C:\... > .\EfsTools.exe efsInfo
これでEFSの情報が取れているようならOKで、何らかのエラーが出ているなら環境構築に失敗しています。この場合はエラー箇所を修正する必要があります。
EFSの情報が表示されていたら次に進みます。
C:\... > .\EfsTools.exe writeFile -i mcfg_autoselect_by_uim -o /nv/item_files/mcfg/mcfg_autoselect_by_uim
これでMCFGをSIMによって自動構成するよう命令するファイルを書き込みました。
次はMCFGの書き込みです。
C:\... > .\EfsTools.exe uploadDirectory -i mcfg_sw.mbn -o / -v
これが正常完了したら、電話機側を再起動してください。
再起動後、VoLTE設定が『設定』画面に表示されているかどうか(ネットワークとインターネット > 通話 > その他の設定)、ステータスバーのアンテナピクト、Service Menu の Debug Screen に NR5Gのセル情報が出ているかどうかなどで、成功したかを確認できます。成功した方、おめでとうございました。

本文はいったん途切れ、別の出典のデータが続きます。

(** X18. A record has an empty title exactly when the title of its
    topic is a date, a time, a dash and a time and nothing more; and
    it has an end exactly when the third token is a dash and the fourth
    begins with the time pattern. *)
Theorem X18_title_is_empty_only_for_a_bare_range :
  forall (element : Topic) (e : HackerspaceEvents),
    extractTopic element [] = Done [e] ->
    (Title e = "" <-> (List.length (titleTokens element) = 4%nat /\ End e <> ""))
    /\ (End e <> "" <->
        exists f0 f1 f3 rest,
          titleTokens element = f0 :: f1 :: "-" :: f3 :: rest
          /\ MatchString hourRegexp f3 = true /\ End e = f3).
Proof.
  intros element e. unfold titleTokens.
  pose proof (Fields_not_empty (TopicTitle element)) as Hne.
  unfold extractTopic, isRange, index, sliceFrom.
  destruct (Fields (TopicTitle element)) as [|f0 [|f1 [|f2 [|f3 rest]]]]; run_step;
    try discriminate;
    destruct (MatchString yearRegexp f0); run_step; try discriminate;
    destruct (MatchString hourRegexp f1); run_step; try discriminate.
  - (* three tokens *)
    destruct (String.eqb f2 "-"); run_step; [discriminate|].
    intros [= <-]. cbn [Title End List.length].
    inversion Hne as [|? ? _ H1]; subst. inversion H1 as [|? ? _ H2]; subst.
    inversion H2 as [|? ? Hf2 _]; subst.
    split; split.
    + intros H. now elim (Join_not_empty f2 [] " " Hf2).
    + intros [H _]. discriminate.
    + intros H. now elim H.
    + intros (? & ? & ? & ? & [=] & _).
  - (* four tokens or more *)
    inversion Hne as [|? ? _ H1]; subst. inversion H1 as [|? ? _ H2]; subst.
    inversion H2 as [|? ? Hf2 H3]; subst. inversion H3 as [|? ? Hf3 H4]; subst.
    destruct (String.eqb_spec f2 "-") as [-> | Hdash]; run_step.
    + destruct (MatchString hourRegexp f3) eqn:Hm; run_step; intros [= <-];
        cbn [Title End List.length].
      * pose proof (MatchString_not_empty f3 Hm) as Hf3'.
        split; split.
        -- destruct rest as [|tok rest]; [auto|].
           intros H. inversion H4; subst.
           now elim (Join_not_empty tok rest " ").
        -- intros [Hlen _]. destruct rest; [reflexivity | discriminate].
        -- intros _. exists f0, f1, f3, rest. auto.
        -- intros _. exact Hf3'.
      * split; split.
        -- intros H. now elim (Join_not_empty "-" (f3 :: rest) " ").
        -- intros [_ H]. now elim H.
        -- intros H. now elim H.
        -- intros (? & ? & ? & ? & Heq & Hm' & _). inversion Heq; subst. congruence.
    + intros [= <-]. cbn [Title End List.length].
      split; split.
      * intros H. now elim (Join_not_empty f2 (f3 :: rest) " ").
      * intros [_ H]. now elim H.
      * intros H. now elim H.
      * intros (? & ? & ? & ? & Heq & _). inversion Heq; subst. now elim Hdash.
Qed.

Lemma X18_title_is_empty_only_for_a_bare_range_witness :
  Title {| Title := ""; Date := "12/05/2024"; Begin := "18:00"; End := "20:00";
           URL := eventURL "bare" 47 |} = "".
Proof.
  apply (proj1 (X18_title_is_empty_only_for_a_bare_range
                  (topic 47 "12/05/2024 18:00 - 20:00" "bare") _ eq_refl)).
  split; [reflexivity | discriminate].
Defined.

(** ** The occupancy state, further *)

Lemma ingest_idempotent (s : Status) (n t t' : Z) :
  ingest (ingest s n t) n t' = ingest s n t.
Proof.
  rewrite (ingest_same (ingest s n t) n t') by apply ingest_count.
  rewrite ingest_lastchange. unfold ingest. simpl.
  destruct (PeopleNowPresent s =? n); reflexivity.
Qed.

(** X7. Ingesting the value that was ingested last leaves the whole
    state as it is, so a value that is received twice in a row, at any
    place of what [updateStatus] receives, can be dropped once without
    changing the result. *)
Theorem X7_repeated_value_changes_nothing :
  forall (s : Status) (before after : list (Z * Z)) (n t t' : Z),
    ingest (ingest s n t) n t' = ingest s n t
    /\ updateStatus (before ++ (n, t) :: (n, t') :: after) s
       = updateStatus (before ++ (n, t) :: after) s.
Proof.
  intros s before after n t t'. split; [apply ingest_idempotent|].
  rewrite !updateStatus_app.
  change (updateStatus ((n, t) :: (n, t') :: after) (updateStatus before s))
    with (updateStatus after (ingest (ingest (updateStatus before s) n t) n t')).
  now rewrite ingest_idempotent.
Qed.

Lemma updateStatus_lastchange_in (received : list (Z * Z)) (s : Status) :
  In (Lastchange (updateStatus received s)) (Lastchange s :: map snd received).
Proof.
  revert s. induction received as [|[n t] received IH]; intros s; [now left|].
  change (updateStatus ((n, t) :: received) s)
    with (updateStatus received (ingest s n t)).
  specialize (IH (ingest s n t)). rewrite ingest_lastchange in IH.
  cbn [map snd]. destruct IH as [H|H].
  - destruct (PeopleNowPresent s =? n); [left | right; left]; exact H.
  - right. right. exact H.
Qed.

(** X8. After [updateStatus] has received values, the count is the
    last value, the flag says whether it is positive, and the time of
    the last change is the time stored at the start or one of the
    clocks: the clock of the last iteration if its value differs from
    the one before, and what it was before that iteration otherwise. *)
Theorem X8_state_after_updates :
  forall (received : list (Z * Z)) (s : Status) (n t : Z),
    PeopleNowPresent (updateStatus (received ++ [(n, t)]) s) = n
    /\ Open (updateStatus (received ++ [(n, t)]) s) = (n >? 0)
    /\ In (Lastchange (updateStatus (received ++ [(n, t)]) s))
          (Lastchange s :: map snd (received ++ [(n, t)]))
    /\ (PeopleNowPresent (updateStatus received s) <> n ->
        Lastchange (updateStatus (received ++ [(n, t)]) s) = t)
    /\ (PeopleNowPresent (updateStatus received s) = n ->
        Lastchange (updateStatus (received ++ [(n, t)]) s)
        = Lastchange (updateStatus received s)).
Proof.
  intros received s n t. split; [|split; [|split; [|split]]].
  - rewrite updateStatus_snoc. apply ingest_count.
  - rewrite updateStatus_snoc. apply ingest_open.
  - apply updateStatus_lastchange_in.
  - intros H. rewrite updateStatus_snoc, ingest_lastchange.
    apply Z.eqb_neq in H. now rewrite H.
  - intros H. rewrite updateStatus_snoc, ingest_lastchange.
    apply Z.eqb_eq in H. now rewrite H.
Qed.

Lemma X8_state_after_updates_witness :
  Lastchange (updateStatus ([(3, 100); (5, 200)] ++ [(0, 300)]) closed) = 300
  /\ Lastchange (updateStatus ([(3, 100); (5, 200)] ++ [(5, 300)]) closed) = 200.
Proof.
  destruct (X8_state_after_updates [(3, 100); (5, 200)] closed 0 300)
    as (_ & _ & _ & Hchanged & _).
  destruct (X8_state_after_updates [(3, 100); (5, 200)] closed 5 300)
    as (_ & _ & _ & _ & Hsame).
  split.
  - apply Hchanged. vm_compute. discriminate.
  - rewrite Hsame; reflexivity.
Defined.

Lemma updateStatusTrace_sorted (received : list (Z * Z)) :
  forall s : Status,
    StronglySorted Z.le (Lastchange s :: map snd received) ->
    StronglySorted Z.le (Lastchange s :: map Lastchange (updateStatusTrace received s)).
Proof.
  induction received as [|[n t] received IH]; intros s H; [exact H|].
  cbn [updateStatusTrace map fst snd] in *.
  inversion H as [|x l Htail Hall]; subst. inversion Htail as [|y l' Htail' Hall']; subst.
  inversion Hall as [|y l' Hst Hsl]; subst.
  assert (Hle : Lastchange s <= Lastchange (ingest s n t)).
  { rewrite ingest_lastchange. destruct (PeopleNowPresent s =? n); lia. }
  assert (Hnext : StronglySorted Z.le (Lastchange (ingest s n t) :: map snd received)).
  { rewrite ingest_lastchange. destruct (PeopleNowPresent s =? n).
    - constructor; assumption.
    - constructor; assumption. }
  specialize (IH (ingest s n t) Hnext).
  constructor; [exact IH|].
  inversion IH as [|x l Hs' Hall'']; subst.
  constructor; [exact Hle|].
  eapply Forall_impl; [|exact Hall'']. intros z Hz. lia.
Qed.

(** X9. If the clock never goes back, starting from the stored time of
    the last change, then the time of the last change never goes back
    over the iterations of [updateStatus]. *)
Theorem X9_lastchange_never_goes_back :
  forall (received : list (Z * Z)) (s : Status),
    StronglySorted Z.le (Lastchange s :: map snd received) ->
    StronglySorted Z.le (Lastchange s :: map Lastchange (updateStatusTrace received s))
    /\ Lastchange s <= Lastchange (updateStatus received s).
Proof.
  intros received s H. pose proof (updateStatusTrace_sorted received s H) as Hs.
  split; [exact Hs|].
  rewrite <- updateStatusTrace_last.
  inversion Hs as [|x l _ Hall]; subst.
  destruct (updateStatusTrace received s) as [|s1 tr] eqn:E; [simpl; lia|].
  rewrite Forall_forall in Hall. apply Hall.
  apply in_map. rewrite <- E. 
  assert (Hne : updateStatusTrace received s <> []) by (rewrite E; discriminate).
  rewrite E. apply (exists_last) in Hne as (front & lst & Hl). rewrite E in Hl.
  rewrite Hl, last_last. apply in_or_app. right. now left.
Qed.

Lemma X9_lastchange_never_goes_back_witness :
  7 <= Lastchange (updateStatus [(3, 100); (3, 150); (0, 150); (2, 300)] closed).
Proof.
  apply (X9_lastchange_never_goes_back [(3, 100); (3, 150); (0, 150); (2, 300)] closed).
  vm_compute. repeat constructor; discriminate.
Defined.

(** ** The goroutines, further *)

Lemma run_reaches_inv m0 values requests hackerRequests schedule c done :
  run schedule (initial m0 values requests hackerRequests) = Some (c, done) ->
  Inv m0 values done c.
Proof.
  intros Hrun.
  exact (run_inv m0 values schedule [] _ _ _
           (initial_inv m0 values requests hackerRequests) Hrun).
Qed.

(** X10. In every reachable configuration the mutex says what the
    goroutines do: it is write-locked exactly while [updateStatus] is
    between [Lock] and [Unlock], its reader count is the number of
    status requests between [RLock] and [RUnlock], and the two exclude
    each other; while a request holds the read lock the memory is the
    result of the completed iterations. *)
Theorem X10_mutual_exclusion :
  forall (m0 : Status) (values : list Z) (requests hackerRequests : nat)
         (schedule : list Choice) (c : Config) (done : list (Z * Z)),
    run schedule (initial m0 values requests hackerRequests) = Some (c, done) ->
    writerHeld (mutex c) = inCritical (update c)
    /\ readerCount (mutex c) = readersIn (handlers c)
    /\ (inCritical (update c) = true ->
        Forall (fun pc => holdsRead pc = false) (handlers c))
    /\ (forall i pc, nth_error (handlers c) i = Some pc -> holdsRead pc = true ->
                     inCritical (update c) = false
                     /\ memory c = updateStatus done m0).
Proof.
  intros m0 values requests hackerRequests schedule c done Hrun.
  destruct (run_reaches_inv _ _ _ _ _ _ _ Hrun) as [Hw Hr Hx Hu Hh Hv Hc Hk].
  split; [exact Hw|]. split; [exact Hr|]. split.
  - intros Hin. apply readersIn_zero. rewrite <- Hr. apply Hx. now rewrite Hw.
  - intros i pc Hi Hpc.
    assert (Hout : inCritical (update c) = false).
    { destruct (inCritical (update c)) eqn:E; [|reflexivity].
      assert (Hz : readersIn (handlers c) = 0%nat).
      { rewrite <- Hr. apply Hx. now rewrite Hw. }
      apply readersIn_zero in Hz. rewrite Forall_forall in Hz.
      rewrite (Hz pc (nth_error_In _ _ Hi)) in Hpc. discriminate. }
    split; [exact Hout|].
    destruct (update c); simpl in *; try discriminate; exact Hu.
Qed.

ちなみに、MCFGは利用するキャリアに合わせて複数アップロードしておくことも可能です。その場合は、上記の mcfg_sw.mbn を例えば mcfg_sw_docomo.mbn と mcfg_sw_softbank.mbn の2つにして、書き込みコマンドの uploadDirectory -i のあとを調整して2回処理を行えばよいです。また、日本のキャリアでない場合など上記以外のキャリアのときは、Google検索などで探してみましょう。